We had two female engineers come aboard in the early '90s; both smart and qualified; both were WPI graduates. They were both what would be considered very attractive. A lot of the men grumbled that they were there to meet a husband. Mind you, the is was a 98% male environment, as most engineering departments were back in the day.

But funnily enough, both of those women did end up marrying their managers (after torrid affairs that ended the managers' marriages), despite HR policy of no dating between a supervisor and subordinate. It was a stressful work environment, with long hours and nights and weekends the routine, so I think there was a 'foxhole' mentality at work that exploited the emotional vulnerability of men and women that are terribly overworked.

I never thought that there was anything particularly wrong with this outcome - people do meet and fall in love in the workplace, and as long as there is no coercion, what's the problem. But it did trouble me a bit that it was Management that these women became involved with. As managers, these men were in a position of power over the women. Did that give them more of an 'ownership' status? I don't know, but I suspect so.

At least the managers did transfer their (now) wives to different groups so that there would be no chance of impropriety in salary, promotions etc. After a few years, both ladies quit to stay home and raise babies.

I was always taught that workplace romances were a bad, bad idea, but these worked out rather well, except for the first wives who were left to raise the managers' first brood.

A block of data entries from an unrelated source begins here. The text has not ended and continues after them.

Lemma getNewState_spec s m :
  storage_holds s m →
  getNewState s =
    match next_available (MSM.m_availableStates s) (inputs s m) with
    | Some (y, rest) => ([], settled rest s, Ret y)
    | None => ([], settled [] s, Stop Blocked)
    end.
Proof.
  intros Hs. unfold getNewState, getNewStateForStartRun, inputs, settled.
  assert (∀ s, (getData ≫= λ x, gets (length ∘ MSM.received) ≫= λ n, getNewState_loop n x) s =
    match next_available (MSM.m_availableStates s) (MSM.received s) with
    | Some (y, rest) => ([], MSM.upd_received (λ _, rest) s, Ret y)
    | None => ([], MSM.upd_received (λ _, []) s, Stop Blocked)
    end) as Hdata.
  { clear. intros [cs kvs av fr d [|x xs] an]; [done|]. unfold getData.
    cbv [mbind cpp_bind get gets modify mret cpp_ret]. cbn.
    rewrite getNewState_loop_spec by done. cbn. case_decide; [done|].
    by destruct (next_available av xs) as [[??]|]. }
  destruct s as [cs kvs av [] d xs an]; cbn [MSM.firstRun MSM.received MSM.m_availableStates].
  - cbv [mbind cpp_bind gets modify lift]. cbn -[getNewState_loop next_available].
    rewrite (saved_state_holds kvs m) by exact Hs. destruct (saved m) as [v|].
    + cbn -[getNewState_loop next_available]. rewrite getNewState_loop_spec by done. cbn.
      case_decide; [done|]. by destruct (next_available av xs) as [[??]|].
    + specialize (Hdata (MSM.mk cs kvs av false d xs an)).
      cbv [mbind cpp_bind gets] in Hdata. cbn -[getNewState_loop next_available getData] in *.
      destruct (getData _) as [[tr s'] [x|w]]; cbn -[getNewState_loop next_available] in *;
        [|rewrite Hdata; by destruct (next_available av xs) as [[??]|]].
      destruct (getNewState_loop _ x s') as [[tr' s''] o]. rewrite Hdata.
      by destruct (next_available av xs) as [[??]|].
  - specialize (Hdata (MSM.mk cs kvs av false d xs an)).
    cbv [mbind cpp_bind gets] in Hdata |- *. cbn -[getNewState_loop next_available getData] in *.
    destruct (getData _) as [[tr s'] [x|w]]; cbn -[getNewState_loop next_available] in *;
      [|rewrite Hdata; by destruct (next_available av xs) as [[??]|]].
    destruct (getNewState_loop _ x s') as [[tr' s''] o]. rewrite Hdata.
    by destruct (next_available av xs) as [[??]|].
Qed.

(** Saving a state makes no call, returns, and changes the entry; what is then in the
    file is the storage, when it can be written. *)
Lemma saveReceivedState_spec x s m :
  storage_holds s m →
  ∃ data d, saveReceivedState writable right_first x s
      = ([], MSM.upd_storage (mk_kvs (dbLocation (MSM.m_persistentStorage s)) data) d s, Ret tt) ∧
    represents data (<[STATE_KEY := x]> m) ∧
    (writable (dbLocation (MSM.m_persistentStorage s)) = true → (dump data).2 = Ret tt →
     construct_kvs d (dbLocation (MSM.m_persistentStorage s))
       = Ret (mk_kvs (dbLocation (MSM.m_persistentStorage s)) data)).
Proof.
  intros Hs. destruct (represents_set right_first STATE_KEY x _ _ Hs) as (data & Hset & Hr).
  exists data, (SyncToStorage writable (MSM.files s) (mk_kvs (dbLocation (MSM.m_persistentStorage s)) data)).1.
  split; [|split; [done|]].
  - unfold saveReceivedState. cbv [mbind cpp_bind get]. rewrite Hset.
    destruct (sync_outcome writable (MSM.files s) (dbLocation (MSM.m_persistentStorage s)) data _ Hr)
      as [Ho|[e Ho]];
      destruct (SyncToStorage writable (MSM.files s) _) as [d o]; cbn in Ho |- *; by rewrite Ho.
  - intros Hw Hd. eapply sync_restart; [done|done|]. unfold SyncToStorage. cbn.
    by destruct (dump data) as [text o].
Qed.
(** The storage holds [m], and so does a storage constructed from the file. *)
Definition persisted (s : MSM.t) (m : gmap string string) : Prop :=
  storage_holds s m ∧
  (writable (dbLocation (MSM.m_persistentStorage s)) = true →
   (dump (m_data (MSM.m_persistentStorage s))).2 = Ret tt →
   construct_kvs (MSM.files s) (dbLocation (MSM.m_persistentStorage s))
     = Ret (MSM.m_persistentStorage s)).

Definition request_of (x : string) : msm_call := CallSetMachineState x (timeout_for x).

Lemma run_turn_spec s m r rest_answers :
  storage_holds s m → MSM.answers s = Ret r :: rest_answers →
  match next_available (MSM.m_availableStates s) (inputs s m) with
  | None => run_turn writable right_first s = ([], settled [] s, Stop Blocked)
  | Some (x, rest) =>
      ∃ s', run_turn writable right_first s = ([request_of x], s', Ret x) ∧
        MSM.m_currentState s' = MSM.m_currentState s ∧
        MSM.m_availableStates s' = MSM.m_availableStates s ∧ MSM.firstRun s' = false ∧
        MSM.received s' = rest ∧ MSM.answers s' = rest_answers ∧
        dbLocation (MSM.m_persistentStorage s') = dbLocation (MSM.m_persistentStorage s) ∧
        persisted s' (<[STATE_KEY := x]> m)
  end.
Proof.
  intros Hs Ha. unfold run_turn. cbv [mbind cpp_bind]. rewrite (getNewState_spec s m Hs).
  destruct (next_available _ (inputs s m)) as [[x rest]|]; [|done].
  destruct (saveReceivedState_spec x (settled rest s) m Hs) as (data & d & -> & Hr & Hc).
  destruct s as [cs [db kd] av fr fl rc an]. cbn in Ha, Hc |- *. subst an.
  eexists. split; [reflexivity|]. do 6 (split; [done|]). exact (conj Hr Hc).
Qed.

Lemma run_turn_unanswered s m :
  storage_holds s m → next_available (MSM.m_availableStates s) (inputs s m) = None →
  run_turn writable right_first s = ([], settled [] s, Stop Blocked).
Proof. 
  intros Hs Hn. unfold run_turn. cbv [mbind cpp_bind]. by rewrite (getNewState_spec s m Hs), Hn.
Qed.

Lemma run_loop_spec fuel s m :
  storage_holds s m → length (inputs s m) < fuel →
  Forall (λ a, ∃ r, a = Ret r) (MSM.answers s) →
  length (requested (MSM.m_availableStates s) (inputs s m)).1 ≤ length (MSM.answers s) →
  ∃ s', run_loop writable right_first fuel s
      = (request_of <$> (requested (MSM.m_availableStates s) (inputs s m)).1, s',
         if (requested (MSM.m_availableStates s) (inputs s m)).2 then Ret tt else Stop Blocked) ∧
    dbLocation (MSM.m_persistentStorage s') = dbLocation (MSM.m_persistentStorage s) ∧
    MSM.m_availableStates s' = MSM.m_availableStates s ∧
    MSM.m_currentState s' = MSM.m_currentState s ∧
    match list.last (requested (MSM.m_availableStates s) (inputs s m)).1 with
    | None => MSM.m_persistentStorage s' = MSM.m_persistentStorage s ∧ MSM.files s' = MSM.files s
    | Some x => persisted s' (<[STATE_KEY := x]> m)
    end.
Proof.
  revert s m. induction fuel as [|fuel IH]; intros s m Hs Hf Hall Hlen; [lia|].
  cbn [run_loop]. rewrite requested_next in Hlen |- *.
  destruct (next_available (MSM.m_availableStates s) (inputs s m)) as [[x rest]|] eqn:Hn.
  - destruct (MSM.answers s) as [|a as_] eqn:Ha.
    { exfalso. case_decide; [|destruct (requested _ rest)]; cbn in Hlen; lia. }
    apply list.Forall_cons in Hall as [[r ->] Hall].
    pose proof (run_turn_spec s m r as_ Hs Ha) as Ht. rewrite Hn in Ht.
    destruct Ht as (s1 & Hrun & Hcur & Hav & Hfr & Hrc & Han & Hdb & Hp).
    apply next_available_length in Hn.
    cbv [mbind cpp_bind]. rewrite Hrun. case_decide as Hx.
    + exists s1. done.
    + assert (inputs s1 (<[STATE_KEY:=x]> m) = rest) as Hi by (unfold inputs; by rewrite Hfr).
      destruct (IH s1 (<[STATE_KEY:=x]> m)) as (s' & Hloop & Hdb' & Hav' & Hcur' & Hlast).
      { apply Hp. }
      { rewrite Hi. lia. }
      { by rewrite Han. }
      { rewrite Hi, Hav, Han. destruct (requested _ rest). cbn in *. lia. }
      rewrite Hi, Hav in Hloop, Hlast.
      destruct (requested _ rest) as [rs e]. cbn in Hloop, Hlast |- *.
      exists s'. rewrite Hloop. split; [done|]. split; [by rewrite Hdb'|]. split; [by rewrite Hav'|].
      split; [by rewrite Hcur'|].
      destruct (list.last rs) as [y|] eqn:Hl.
      * rewrite last_cons, Hl. by rewrite insert_insert_eq in Hlast.
      * apply last_None in Hl as ->. cbn. destruct Hlast as [Hk Hd]. unfold persisted, storage_holds.
        by rewrite Hk, Hd.
  - exists (settled [] s). split; [|done]. cbv [mbind cpp_bind].
    by rewrite (run_turn_unanswered s m).
Qed.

Anyway, to the OP - our work environment was very inclusive, and people were always encouraged to share credit where it was due. Women didn't seem (to me at least) to hold back their opinions. But this was DEC in the '80s, which was a great company with a great ethic. We were all trained in diversity and proper office behavior. There were a fair number of women and minority managers.